Assignment = When you reach the line with "task_ok l' u /\ pair_ok t' u /\ pair_ok u t')." in the data below, begin printing lines exactly, and stop once the line with "counted t' = false -> between t' = false ->" has been printed.

Stored data entries
◇ ◇ ◇ ◇ ◇ ◇ ◇

Lemma owns_pos l t w : task_ok l t -> owns t = Some w -> writer l <> num_pes.
Proof.
  intros [_ Hpe Hc Ho _ _ _] E. rewrite (Ho w E).
  destruct t as [| | |pe []|pe|pe|pe c [[]| | | |]|pe c|pe c k| |]; cbn in *; try done;
    try (destruct (pe =? 0)); simplify_eq;
    (specialize (Hpe _ eq_refl); lia) || (destruct (Hc _ _ eq_refl); lia).
Qed.

(** Replacing one request by another. *)
Lemma inv_update s i t l' t' :
  inv s -> tasks s !! i = Some t -> task_ok l' t' ->
  (forall j u, j <> i -> tasks s !! j = Some u -> task_ok (lock s) u -> pair_ok t u -> pair_ok u t ->
    task_ok l' u /\ pair_ok t' u /\ pair_ok u t') ->
  readers l' = readers (lock s) - Z.b2z (counted t) + Z.b2z (counted t') ->
  collective_writer l' = collective_writer (lock s) + Z.b2z (between t) - Z.b2z (between t') ->
  (writer l' = num_pes \/ owns t' = Some (writer l') \/
   writer l' = writer (lock s) /\ owns t = None) ->
  collective_cnt l' = collective_cnt (lock s) ->
  inv {| lock := l'; tasks := <[i := t']> (tasks s) |}.
Proof.
  intros [H1 H2 H3 H4 H5 H6 H7] Hi Ht' Hu Hr Hcw Hw Hcnt.
  assert (Hother : forall j u, j <> i -> tasks s !! j = Some u ->
            task_ok l' u /\ pair_ok t' u /\ pair_ok u t').
  { intros j u Hj Hju. apply (Hu j u); eauto. }
  assert (Hilt : (i < length (tasks s))%nat) by (by eapply lookup_lt_Some).
  split; cbn.
  - intros j u [(-> & <- & _)|[Hne Hju]]%list_lookup_insert_Some; [done|]. by apply (Hother j).
  - intros j k u v Hne [(<- & <- & _)|[Hj Hju]]%list_lookup_insert_Some
      [(<- & <- & _)|[Hk Hkv]]%list_lookup_insert_Some; [done|by eapply Hother|by eapply Hother|].
    by apply (H2 j k).
  - rewrite (zcount_insert _ _ _ t) by done. lia.
  - rewrite (zcount_insert _ _ _ t) by done. lia.
  - destruct Hw as [Hw|[Hw|[Hw Hot]]]; [by left|right|].
    + exists i, t'. by rewrite list_lookup_insert_eq.
    + rewrite Hw. destruct H5 as [?|(j & u & Hju & Hou)]; [by left|right].
      exists j, u. split; [|done]. rewrite list_lookup_insert_ne; [done|]. intros <-. congruence.
  - by rewrite length_insert.
  - by rewrite Hcnt.
Qed.

(** A new request. *)
Lemma inv_spawn s l' t' :
  inv s -> Z.of_nat (length (tasks s)) + 1 < USIZE -> task_ok l' t' ->
  (forall u, task_ok (lock s) u -> task_ok l' u /\ pair_ok t' u /\ pair_ok u t') ->
  counted t' = false -> between t' = false ->
  readers l' = readers (lock s) -> collective_writer l' = collective_writer (lock s) ->
  writer l' = writer (lock s) -> (forall q, num_pes < collective_cnt l' q < USIZE) ->
  inv {| lock := l'; tasks := tasks s ++ [t'] |}.
Proof.
  intros [H1 H2 H3 H4 H5 H6 H7] Hlen Ht' Hu Hc Hb Hr Hcw Hw Hcnt.
  assert (Hlook : forall j u, (tasks s ++ [t']) !! j = Some u ->
            (j < length (tasks s))%nat /\ tasks s !! j = Some u \/ j = length (tasks s) /\ u = t').
  { intros j u [H|[H E]]%lookup_app_Some; [left; split; [by eapply lookup_lt_Some|done]|right].
    apply list_lookup_singleton_Some in E as [? ->]. split; [lia|done]. }
  split; cbn.
  - intros j u [[_ Hj]|[_ ->]]%Hlook; [|done]. apply Hu. eauto.
  - intros j k u v Hne [[Hlj Hj]|[Ej ->]]%Hlook [[Hlk Hk]|[Ek ->]]%Hlook.
    + by apply (H2 j k).
    + apply Hu. eauto.
    + apply Hu. eauto.
    + lia.
  - autorewrite with sums. rewrite Hc. cbn. lia.
  - autorewrite with sums. rewrite Hb. cbn. lia.
  - rewrite Hw. destruct H5 as [?|(j & u & Hj & Ho)]; [by left|right].
    exists j, u. split; [|done]. by apply lookup_app_l_Some.
  - rewrite length_app. cbn. lia.
  - done.
Qed.

(** A step that only a task makes, the lock and its features being as before. *)
Definition weaker (t' t : Task) : Prop :=
  (owns t' = owns t \/ owns t' = None) /\ (settled t' = true -> settled t = true) /\
  (reading t' = true -> reading t = true) /\ (coll t' = coll t \/ coll t' = None) /\
  (past_wait t' = past_wait t \/ past_wait t' = None) /\
  (pre_sub t' = pre_sub t \/ pre_sub t' = None) /\ (between t' = true -> between t = true) /\
  (releasing t' = true -> releasing t = true).

(** How the features of one request may change while another, [u], stays: a new feature needs
    that [u] does not conflict with it. *)
Lemma pair_update t t' u :
  pair_ok t u -> pair_ok u t ->
  (owns t' = owns t \/ owns t' = None) \/ owns u = None ->
  (settled t' = true -> settled t = true \/ reading u = false) ->
  (reading t' = true -> reading t = true \/ settled u = false) ->
  coll t' = coll t \/ coll t' = None ->
  (forall c, past_wait t' = Some c -> past_wait t = Some c \/ pre_sub u <> Some c) ->
  pre_sub t' = pre_sub t \/ pre_sub t' = None ->
  (between t' = true -> between t = true \/ releasing u = false) ->
  (releasing t' = true -> releasing t = true \/ between u = false) ->
  pair_ok t' u /\ pair_ok u t'.
Proof.
  intros [A1 A2 A3 A4 A5] [B1 B2 B3 B4 B5] W1 W2 W3 W4 W5 W6 W7 W8.
  split; split.
  - destruct W1 as [[-> | ->]|]; auto.
  - intros H. destruct (W2 H); auto.
  - intros k. destruct W4 as [-> | ->]; auto; done.
  - intros c H. destruct (W5 c H); auto.
  - intros H. destruct (W8 H); auto.
  - destruct W1 as [[-> | ->]|]; auto.
  - intros H. destruct (reading t') eqn:E; [|done]. destruct (W3 eq_refl) as [E'|E']; [|congruence].
    by rewrite (B2 H) in E'.
  - intros k H. destruct W4 as [-> | ->]; auto.
  - intros c H. destruct W6 as [-> | ->]; auto.
  - intros H. destruct (between t') eqn:E; [|done]. destruct (W7 eq_refl) as [E'|E']; [|congruence].
    by rewrite (B5 H) in E'.
Qed.

Lemma weaker_pair t t' u : weaker t' t -> pair_ok t u -> pair_ok u t -> pair_ok t' u /\ pair_ok u t'.
Proof.
  intros (W1 & W2 & W3 & W4 & W5 & W6 & W7 & W8) H1 H2. eapply pair_update; eauto.
  intros c Hc. destruct W5 as [E|E]; rewrite E in Hc; by auto.
Qed.

Lemma task_ok_lock l l' u :
  writer l' = writer l -> collective_cnt l' = collective_cnt l -> task_ok l u -> task_ok l' u.
Proof. intros Ew Ec [H1 H2 H3 H4 H5 H6 H7]. split; try rewrite Ew; try rewrite Ec; done. Qed.

Lemma inv_weaker s i t l' t' :
  inv s -> tasks s !! i = Some t -> task_ok l' t' -> weaker t' t ->
  writer l' = writer (lock s) -> collective_cnt l' = collective_cnt (lock s) ->
  readers l' = readers (lock s) - Z.b2z (counted t) + Z.b2z (counted t') ->
  collective_writer l' = collective_writer (lock s) + Z.b2z (between t) - Z.b2z (between t') ->
  owns t' = owns t ->
  inv {| lock := l'; tasks := <[i := t']> (tasks s) |}.
Proof.
  intros Hs Hi Ht' Hw Ew Ec Er Ecw Eo. eapply inv_update; try done.
  - intros j u Hj Hju Hu H1 H2. split; [by eapply task_ok_lock|by eapply weaker_pair].
  - rewrite Ew, Eo. destruct (inv_writer s Hs) as [?|(j & v & Hj & Hv)]; [by left|right].
    destruct (decide (j = i)) as [->|Hne]; [left; congruence|].
    destruct (ok_owner _ _ (inv_pair s Hs i j t v ltac:(done) Hi Hj)) as [?|?]; [by right|congruence].
Qed.

(** No request owns the lock while [writer] is [num_pes]. *)
Lemma not_owned l u : task_ok l u -> writer l = num_pes -> owns u = None /\ entered u = None.
Proof.
  intros Hu E. split.
  - destruct (owns u) eqn:Eo; [|done]. by destruct (owns_pos l u _ Hu Eo).
  - destruct (entered u) as [c|] eqn:Ee; [|done]. destruct (entered_coll u c Ee) as [pe Hc].
    pose proof (ok_entered _ _ Hu c Ee). pose proof (ok_coll _ _ Hu pe c Hc). lia.
Qed.
Lemma not_owned_settled u : owns u = None -> settled u = false.
Proof.
  intros E. destruct (settled u) eqn:Es; [|done]. destruct (settled_owns u Es) as [w Hw]. congruence.
Qed.

Lemma counted_bound s i t :
  inv s -> tasks s !! i = Some t -> counted t = false -> readers (lock s) + 1 < USIZE.
Proof.
  intros Hs Hi Hc. pose proof (inv_readers s Hs). pose proof (inv_length s Hs).
  pose proof (zcount_insert counted _ _ _ (UReader 0) Hi) as E. rewrite Hc in E. cbn in E.
  pose proof (zcount_bounds counted (<[i:=UReader 0]> (tasks s))) as B. rewrite length_insert in B. lia.
Qed.

(** [weak_with ok r]: the step makes the request weaker; [ok] shows that it stays fine, [r]
    that [readers] is right. *)
Ltac weak_with ok r := eapply inv_weaker;
  [eassumption|eassumption|ok|unfold weaker; cbn; intuition congruence|done|done|r|cbn; lia|done].
(** A pair whose features change: the hypotheses tell what [u] does not conflict with. *)
Ltac pair_case H1 H2 := apply (pair_update _ _ _ H1 H2); cbn; intuition congruence.
Ltac weak_case := weak_with idtac ltac:(cbn; lia).

Lemma inv_reader_lock s i pe k :
  inv s -> tasks s !! i = Some (LReader pe k) ->
  inv {| lock := fst (run (lock s) (LReader pe k));
         tasks := <[i := snd (run (lock s) (LReader pe k))]> (tasks s) |}.
Proof.
  intros Hs Hi. pose proof (inv_task s Hs i _ Hi) as Ht.
  assert (Hok : forall k', task_ok (lock s) (LReader pe k')).
  { intros k'. destruct Ht as [T1 T2 T3 T4 T5 T6 T7]. split; cbn; done || by destruct k'. }
  destruct k; cbn -[wadd wsub].
  - destruct (negb _); weak_case; apply Hok.
  - pose proof (counted_bound s i _ Hs Hi eq_refl).
    pose proof (zcount_bounds counted (tasks s)). pose proof (inv_readers s Hs).
    weak_with ltac:(eapply task_ok_lock; [| |apply Hok]; done) ltac:(cbn -[wadd]; rewrite wadd_ok; lia).
  - destruct (Z.eqb_spec (writer (lock s)) num_pes) as [E|E]; cbn; [|weak_case; apply Hok].
    eapply inv_update; try done; cbn; [| |lia|lia|by left].
    + destruct Ht as [T1 T2 T3 T4 T5 T6 T7]. by split.
    + intros j u Hj Hju Hu H1 H2. split; [done|]. destruct (not_owned _ u Hu E) as [Ho _].
      pose proof (not_owned_settled u Ho). pair_case H1 H2.
  - pose proof (zcount_pos counted _ _ _ Hi eq_refl). pose proof (inv_readers s Hs).
    pose proof (zcount_bounds counted (tasks s)). pose proof (inv_length s Hs).
    weak_with ltac:(eapply task_ok_lock; [| |apply Hok]; done) ltac:(cbn -[wsub]; rewrite wsub_ok; lia).
Qed.

(** A request puts [w] in [writer]. *)
Lemma inv_acquire s i t t' w :
  inv s -> tasks s !! i = Some t -> writer (lock s) = num_pes ->
  task_ok (set_writer (lock s) w) t' -> owns t' = Some w -> settled t' = false ->
  reading t' = false -> counted t' = counted t -> coll t' = coll t -> past_wait t' = None ->
  pre_sub t' = pre_sub t -> between t' = between t -> releasing t' = false ->
  inv {| lock := set_writer (lock s) w; tasks := <[i := t']> (tasks s) |}.
Proof.
  intros Hs Hi E Ht' Eo Es Er Ec Ek Ep Eb Ebt Erl. eapply inv_update; try done; cbn.
  - intros j u Hj Hju Hu H1 H2. destruct (not_owned _ u Hu E) as [Ho He].
    split; [|by apply (pair_update t t' u H1 H2); cbn; intuition congruence].
    destruct Hu as [T1 T2 T3 T4 T5 T6 T7]. split; try done; intros; congruence.
  - rewrite Ec. lia.
  - rewrite Ebt. lia.
  - right; by left.
Qed.

Lemma inv_writer_lock s i pe k :
  inv s -> tasks s !! i = Some (LWriter pe k) ->
  inv {| lock := fst (run (lock s) (LWriter pe k));
         tasks := <[i := snd (run (lock s) (LWriter pe k))]> (tasks s) |}.
Proof.
  intros Hs Hi. pose proof (inv_task s Hs i _ Hi) as Ht.
  pose proof Ht as [T1 T2 T3 T4 T5 T6 T7]. destruct k; cbn.
  - unfold cas_writer. destruct (Z.eqb_spec (writer (lock s)) num_pes) as [E|E]; cbn; [|by weak_case].
    eapply inv_acquire; try done. split; cbn; try done. intros; by simplify_eq.
  - destruct (Z.eqb_spec (readers (lock s)) 0) as [E|E]; cbn; [|by weak_case].
    eapply inv_update; try done; cbn; [|lia|lia|].
    + intros j u Hj Hju Hu H1 H2. split; [done|].
      assert (reading u = false).
      { rewrite (inv_readers s Hs) in E. pose proof (zcount_0 _ _ _ _ E Hju).
        destruct (reading u) eqn:Er; [|done]. by rewrite (reading_counted u Er) in H. }
      pair_case H1 H2.
    + right; left. by rewrite (T4 pe).
Qed.

Lemma inv_reader_unlock s i pe :
  inv s -> tasks s !! i = Some (UReader pe) ->
  inv {| lock := fst (run (lock s) (UReader pe));
         tasks := <[i := snd (run (lock s) (UReader pe))]> (tasks s) |}.
Proof.
  intros Hs Hi. pose proof (inv_task s Hs i _ Hi) as Ht.
  pose proof (zcount_pos counted _ _ _ Hi eq_refl). pose proof (inv_readers s Hs).
  pose proof (zcount_bounds counted (tasks s)). pose proof (inv_length s Hs).
  weak_with ltac:(by split) ltac:(cbn -[wsub]; rewrite wsub_ok; lia).
Qed.

(** The owner gives the lock back. *)
Lemma inv_give_back s i t :
  inv s -> tasks s !! i = Some t -> owns t = Some (writer (lock s)) ->
  counted t = false -> between t = false ->
  (forall j u, j <> i -> tasks s !! j = Some u -> entered u = None) ->
  inv {| lock := set_writer (lock s) num_pes; tasks := <[i := Finished]> (tasks s) |}.
Proof.
  intros Hs Hi Eo Ec Eb He. eapply inv_update; try done; cbn; [| | |by left].
  - intros j u Hj Hju Hu H1 H2. split; [|pair_case H1 H2].
    destruct (ok_owner _ _ H1) as [?|Ho]; [congruence|].
    destruct Hu as [T1 T2 T3 T4 T5 T6 T7]. split; try done; [congruence|].
    intros c. by rewrite (He j).
  - rewrite Ec. cbn. lia.
  - rewrite Eb. cbn. lia.
Qed.

Lemma inv_writer_unlock s i pe :
  inv s -> tasks s !! i = Some (UWriter pe) ->
  inv {| lock := fst (run (lock s) (UWriter pe));
         tasks := <[i := snd (run (lock s) (UWriter pe))]> (tasks s) |}.
Proof.
  intros Hs Hi. pose proof (inv_task s Hs i _ Hi) as [T1 T2 T3 T4 T5 T6 T7].
  pose proof (T4 pe eq_refl) as E. cbn. unfold writer_unlock, cas_writer.
  rewrite (proj2 (Z.eqb_eq _ _) E). cbn. eapply inv_give_back; try done; [by rewrite E|].
  intros j u Hj Hju. pose proof (inv_task s Hs j u Hju) as Hu.
  destruct (entered u) as [c|] eqn:He; [|done]. destruct (entered_coll u c He) as [q Hq].
  pose proof (ok_entered _ _ Hu c He). pose proof (ok_coll _ _ Hu q c Hq).
  pose proof (T2 pe eq_refl). lia.
Qed.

◇ ◇ ◇ ◇ ◇ ◇ ◇

Solved problem =
            task_ok l' u /\ pair_ok t' u /\ pair_ok u t').
  { intros j u Hj Hju. apply (Hu j u); eauto. }
  assert (Hilt : (i < length (tasks s))%nat) by (by eapply lookup_lt_Some).
  split; cbn.
  - intros j u [(-> & <- & _)|[Hne Hju]]%list_lookup_insert_Some; [done|]. by apply (Hother j).
  - intros j k u v Hne [(<- & <- & _)|[Hj Hju]]%list_lookup_insert_Some
      [(<- & <- & _)|[Hk Hkv]]%list_lookup_insert_Some; [done|by eapply Hother|by eapply Hother|].
    by apply (H2 j k).
  - rewrite (zcount_insert _ _ _ t) by done. lia.
  - rewrite (zcount_insert _ _ _ t) by done. lia.
  - destruct Hw as [Hw|[Hw|[Hw Hot]]]; [by left|right|].
    + exists i, t'. by rewrite list_lookup_insert_eq.
    + rewrite Hw. destruct H5 as [?|(j & u & Hju & Hou)]; [by left|right].
      exists j, u. split; [|done]. rewrite list_lookup_insert_ne; [done|]. intros <-. congruence.
  - by rewrite length_insert.
  - by rewrite Hcnt.
Qed.

(** A new request. *)
Lemma inv_spawn s l' t' :
  inv s -> Z.of_nat (length (tasks s)) + 1 < USIZE -> task_ok l' t' ->
  (forall u, task_ok (lock s) u -> task_ok l' u /\ pair_ok t' u /\ pair_ok u t') ->
  counted t' = false -> between t' = false ->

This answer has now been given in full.